Le travail, mis en place à Forest avec les associations de terrain et les services communaux, est lent, long. L’accompagnement est très soutenu et permet à la personne de se réattribuer les espaces de son habitation comme de sa vie. L’objectif principal est surtout d’éviter de faire les choses trop brusquement. «Cela ne donne aucun résultat. Certains patients ont été hospitalisés, internés dans des situations d’urgence. Les lieux ont été vidés du jour au lendemain, mais ces personnes ont recommencé à accumuler parce que c’est leur seul moyen de survie», témoigne René Heylemans. «Les situations qui donnent des résultats sont celles qui demandent beaucoup de temps, un investissement énorme», continue Paola Magi, responsable de la Coordination sociale du CPAS de Forest. Depuis la mise en place du réseau Diogène, en 2015, cinq cas ont pu être détectés et accompagnés par le réseau local. «On a commencé à mettre un mot sur des situations que beaucoup de partenaires avaient connues, sans savoir comment les accompagner», raconte-t-elle. Des questions identiques se posaient, sans réponse claire pour les acteurs de terrain actifs dans le secteur du logement et de la santé: qui prend en charge quoi? Qui intervient à quel moment? Que faire dans les cas extrêmes? Que se passe-t-il après la fermeture du logement? «Face à cela, on a cherché une manière de collaborer en réseau afin d’accompagner humainement et efficacement les personnes présentant le syndrome de Diogène et de résoudre toutes les problématiques qui en découlent, qu’elles soient liées à des problèmes de sécurité du bâtiment, à de l’urgence médicale ou à de l’accompagnement social ou psychologique», explique-t-elle.
«Créer un réseau autour de la personne est indispensable pour la resocialiser, renchérit René Heylemans. Déceler ces situations reste néanmoins très compliqué. On ne s’attend pas qu’une personne vienne se déclarer atteinte du syndrome. On recense peu de cas parce que ces personnes sont difficilement repérables et qu’elles font tout pour se dissimuler.» Tout le problème de la prise en charge réside là: les personnes atteintes de ce syndrome ne demandent presque jamais d’aide. Elles sont repérées fortuitement, parfois au détour d’un incident domestique ou médical, d’une intervention sociale ou des forces de l’ordre demandée par le voisinage du fait de nuisances. Quand ce n’est pas l’entourage familial qui donne l’alerte…
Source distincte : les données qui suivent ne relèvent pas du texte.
(** * OpenAI status monitor: webhook listener (app.py) and RSS poller
      (status_monitor.py)

    A shallow embedding of the two entry points and of the routines they
    share in shape: the keyword classifier [detect_product], the webhook
    handler [handle_openai_status] with [extract_latest_update] and
    [format_log_line], the flat-file store [log_to_json] and the polling
    loop [track_status].

    Conventions.
    - A Python [str] is a [string]; [str.lower] and [str.capitalize] are
      modelled on ASCII letters, every other byte is left as it is.
    - A decoded JSON document is a [json] value; Python's truthiness,
      [dict.get], indexing and method lookup on such values are written out
      together with the exceptions they raise.
    - Library calls whose result the code only passes on (dateutil's
      [parser.parse], [strftime], the clock, [repr] of a non-string value
      inside an f-string) are parameters of the definitions that use them.
    - [time.sleep] is not modelled: a poll cycle is one step of the loop. *)

From Stdlib Require Import Bool Arith ZArith Lia List Ascii String Sorted.
From Stdlib Require Import SpecFloat.
Import ListNotations.

Local Open Scope list_scope.
Local Open Scope string_scope.

(** ** Python strings *)

Module PyStr.

(** [c.lower()] on one ASCII character. *)
Definition lower_ascii (c : ascii) : ascii :=
  let n := nat_of_ascii c in
  if (65 <=? n)%nat && (n <=? 90)%nat then ascii_of_nat (n + 32) else c.

(** [c.upper()] on one ASCII character. *)
Definition upper_ascii (c : ascii) : ascii :=
  let n := nat_of_ascii c in
  if (97 <=? n)%nat && (n <=? 122)%nat then ascii_of_nat (n - 32) else c.

(** [s.lower()] *)
Fixpoint lower (s : string) : string :=
  match s with
  | EmptyString => EmptyString
  | String c s' => String (lower_ascii c) (lower s')
  end.

(** [s.capitalize()]: first character upper-cased, the rest lower-cased. *)
Definition capitalize (s : string) : string :=
  match s with
  | EmptyString => EmptyString
  | String c s' => String (upper_ascii c) (lower s')
  end.

(** [text.startswith(kw)] *)
Fixpoint startswith (kw text : string) : bool :=
  match kw, text with
  | EmptyString, _ => true
  | String _ _, EmptyString => false
  | String a kw', String b text' => Ascii.eqb a b && startswith kw' text'
  end.

(** [kw in text]: [kw] occurs as a contiguous substring of [text]. *)
Fixpoint contains (kw text : string) : bool :=
  startswith kw text ||
  match text with
  | EmptyString => false
  | String _ text' => contains kw text'
  end.

(** ["-" * n] and the like. *)
Fixpoint repeat_char (c : ascii) (n : nat) : string :=
  match n with
  | O => EmptyString
  | S n' => String c (repeat_char c n')
  end.

(** Truthiness of a [str]: non-empty. *)
Definition nonempty (s : string) : bool :=
  match s with EmptyString => false | String _ _ => true end.

End PyStr.

(** ** The keyword classifier *)

Module Classifier.

(** The Keyword Table: a dict literal, iterated in insertion order. *)
Definition keyword_table := list (string * list string).

(** [sum(1 for kw in keywords if kw in text_lower)] *)
Definition score (keywords : list string) (text_lower : string) : nat :=
  List.length (List.filter (fun kw => PyStr.contains kw text_lower) keywords).

(** The body of the [for] loop of [detect_product], run over the remaining
    items of the table with the current [best_match] and [best_score]. *)
Fixpoint scan (items : keyword_table) (text_lower : string)
    (best_match : string) (best_score : nat) : string :=
  match items with
  | [] => best_match
  | (product_name, keywords) :: rest =>
      let s := score keywords text_lower in
      if (best_score <? s)%nat
      then scan rest text_lower product_name s
      else scan rest text_lower best_match best_score
  end.

(** [detect_product] with the table and the default label made explicit. *)
Definition detect_product_with (default : string) (table : keyword_table)
    (text : string) : string :=
  scan table (PyStr.lower text) default 0.

End Classifier.

(** ** app.py: table and classifier *)

Module App.

Definition PRODUCT_KEYWORDS : Classifier.keyword_table :=
  [ ("OpenAI API - Chat Completions",
       ["chat completions"; "gpt-4o"; "gpt-4.1"; "gpt-4"; "gpt-3.5"]);
    ("OpenAI API - Responses",
       ["responses api"; "responses endpoint"; "response api"]);
    ("OpenAI API - Assistants",
       ["assistants api"; "assistant api"]);
    ("OpenAI API - Batch",
       ["batch api"; "batch jobs"; "batch endpoint"]);
    ("OpenAI API - Realtime",
       ["realtime api"; "webrtc"; "realtime connections"]);
    ("OpenAI API - Embeddings",
       ["embeddings api"; "embedding api"; "embeddings endpoint"]);
    ("OpenAI API - Moderation",
       ["moderation api"; "moderations endpoint"]);
    ("OpenAI API - Vector Stores",
       ["vector stores api"; "vector store"]);
    ("OpenAI API - Fine-tuning",
       ["fine-tuning"; "fine tuning"]);
    ("OpenAI API - Images",
       ["images api"; "image generation"; "image api"; "dall-e"]) ].

Definition default_label : string := "OpenAI Platform / Multiple services".

Definition detect_product (text : string) : string :=
  Classifier.detect_product_with default_label PRODUCT_KEYWORDS text.

End App.

(** ** status_monitor.py: table and classifier *)

Module StatusMonitor.

Definition PRODUCT_KEYWORDS : Classifier.keyword_table :=
  [ ("Chat Completions API",
       ["chat completions"; "gpt-4"; "gpt-4o"; "gpt-3.5"; "chatgpt"]);
    ("Responses API", ["responses api"; "response endpoint"]);
    ("Assistants API", ["assistants api"; "assistant"]);
    ("Batch API", ["batch api"; "batch job"]);
    ("Realtime API", ["realtime api"; "realtime"]);
    ("Embeddings API", ["embedding"; "embeddings"]);
    ("Moderation API", ["moderation"; "moderate"]);
    ("Vector Stores API", ["vector store"; "vector database"]);
    ("Fine-tuning API", ["fine-tune"; "fine tuning"]);
    ("Image Generation API", ["image"; "dall-e"]) ].

Definition default_label : string := "OpenAI Platform / Multiple Services".

Definition detect_product (text : string) : string :=
  Classifier.detect_product_with default_label PRODUCT_KEYWORDS text.

End StatusMonitor.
Une difficulté que relève également Rachida Bensliman, spécialiste de la problématique et doctorante à l’École de santé publique de l’ULB. Avant de souligner qu’il est également compliqué de définir le syndrome et donc de prévoir l’accompagnement qui en découle. «La dénomination de ce phénomène est variable selon les conceptions, ce qui contribue à sa méconnaissance chez des professionnels de la santé comme des acteurs de terrain eux-mêmes. Dans la littérature scientifique, les experts ne sont pas d’accord sur une définition consensuelle du syndrome. Ce dernier ne peut être placé dans une seule catégorie, comme la santé mentale, car il constitue à la fois un problème de santé publique, mais également une problématique psychosociale complexe», relève la chercheuse. Selon elle, lorsqu’un travailleur social ou un professionnel de terrain est confronté à ce type de situation, il ne sait donc pas toujours qui faire intervenir. «Cela renforce l’intérêt de l’expérience forestoise, qui, face à ces situations multiples et complexes, a réfléchi et mis en place un accompagnement et une prise en charge pluridisciplinaires respectant la dignité de la personne.»